Task brief ▸
Supply the number of lines below containing "Require", nothing else.

Entries shown ▸
(** * Intelligent Customer Data Platform: a shallow embedding of
    [src/cdp_platform.py] and the properties of its operations.

    Conventions of the embedding.
    - A Python [str] is a [string] holding its UTF-8 bytes, so [s.encode()]
      is the identity on the representation.
    - A [dict] keyed by strings is a [gmap string _]; the dict of the
      segmentation engine, which is created with one entry per enum member and
      never gains or loses a key, is a total function on [CustomerSegment].
    - A naive [datetime] is the number of microseconds since the start of the
      proleptic calendar, a [timedelta] a (signed) number of microseconds.
    - A Python [float] is the rational number it denotes; every arithmetic
      operation is the exact operation followed by a rounding function [rnd],
      about which only monotonicity and the exactness of [0] and [1] are ever
      assumed (infinities and NaN are not modelled).
    - No [async def] of the source contains an [await], so each coroutine runs
      to completion once awaited and is embedded as a function on the state of
      the object it is a method of.  Calls to [logger] are not modelled. *)

From Stdlib Require Import ZArith QArith Qminmax Lqa Ascii String List Lia.
From stdpp Require Import base gmap strings list fin_maps functions pretty.

Local Open Scope Z_scope.

(** ** [hashlib.md5]: RFC 1321 on 32-bit words carried by [Z] *)

Module MD5.

Definition mask32 : Z := 0xffffffff.

Definition add32 (x y : Z) : Z := (x + y) mod 2 ^ 32.

Definition not32 (x : Z) : Z := Z.lxor x mask32.

Definition rotl32 (x c : Z) : Z :=
  Z.lor (Z.land (Z.shiftl x c) mask32) (Z.shiftr x (32 - c)).

Definition shifts : list Z :=
  [ 7; 12; 17; 22;  7; 12; 17; 22;  7; 12; 17; 22;  7; 12; 17; 22;
    5;  9; 14; 20;  5;  9; 14; 20;  5;  9; 14; 20;  5;  9; 14; 20;
    4; 11; 16; 23;  4; 11; 16; 23;  4; 11; 16; 23;  4; 11; 16; 23;
    6; 10; 15; 21;  6; 10; 15; 21;  6; 10; 15; 21;  6; 10; 15; 21 ].

(** [sines !! i] is [floor (2^32 * abs (sin (i + 1)))]. *)
Definition sines : list Z :=
  [ 0xd76aa478; 0xe8c7b756; 0x242070db; 0xc1bdceee;
    0xf57c0faf; 0x4787c62a; 0xa8304613; 0xfd469501;
    0x698098d8; 0x8b44f7af; 0xffff5bb1; 0x895cd7be;
    0x6b901122; 0xfd987193; 0xa679438e; 0x49b40821;
    0xf61e2562; 0xc040b340; 0x265e5a51; 0xe9b6c7aa;
    0xd62f105d; 0x02441453; 0xd8a1e681; 0xe7d3fbc8;
    0x21e1cde6; 0xc33707d6; 0xf4d50d87; 0x455a14ed;
    0xa9e3e905; 0xfcefa3f8; 0x676f02d9; 0x8d2a4c8a;
    0xfffa3942; 0x8771f681; 0x6d9d6122; 0xfde5380c;
    0xa4beea44; 0x4bdecfa9; 0xf6bb4b60; 0xbebfbc70;
    0x289b7ec6; 0xeaa127fa; 0xd4ef3085; 0x04881d05;
    0xd9d4d039; 0xe6db99e5; 0x1fa27cf8; 0xc4ac5665;
    0xf4292244; 0x432aff97; 0xab9423a7; 0xfc93a039;
    0x655b59c3; 0x8f0ccc92; 0xffeff47d; 0x85845dd1;
    0x6fa87e4f; 0xfe2ce6e0; 0xa3014314; 0x4e0811a1;
    0xf7537e82; 0xbd3af235; 0x2ad7d2bb; 0xeb86d391 ].

Definition nthZ (l : list Z) (i : Z) : Z := nth (Z.to_nat i) l 0.

(** The message as bytes, the [0x80] marker, zero bytes up to 56 modulo 64,
    then the bit length as a 64-bit little-endian integer. *)
Definition le_bytes (n : nat) (x : Z) : list Z :=
  map (fun k : nat => Z.land (Z.shiftr x (8 * Z.of_nat k)) 0xff) (seq 0 n).
(* ===== verification/_CoqProject ===== *)
-Q . S2P
Prelude.v
Klist.v
KlistSort.v
Strings.v
Vaddr.v
Args.v
Bitmap.v
Palloc.v
Pagedir.v
Sched.v
SchedInv.v
SchedStep.v
SchedFair.v
Process.v
ProcessInv.v
Inode.v
Layout.v
Directory.v
Filesys.v
Files.v
Syscall.v
SyscallInv.v
Load.v
Boot.v
Malloc.v
Hash.v
Arith64.v
CStdlib.v
Stdio.v
Intq.v
Kbd.v
Vga.v
Console.v
Ustar.v
Fsutil.v
Block.v
Interrupt.v
Switch.v
Thread.v
Gdt.v
Timer.v
Paging.v
Random.v
Rtc.v
Command.v
Ide.v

Output of the exercise ▸
2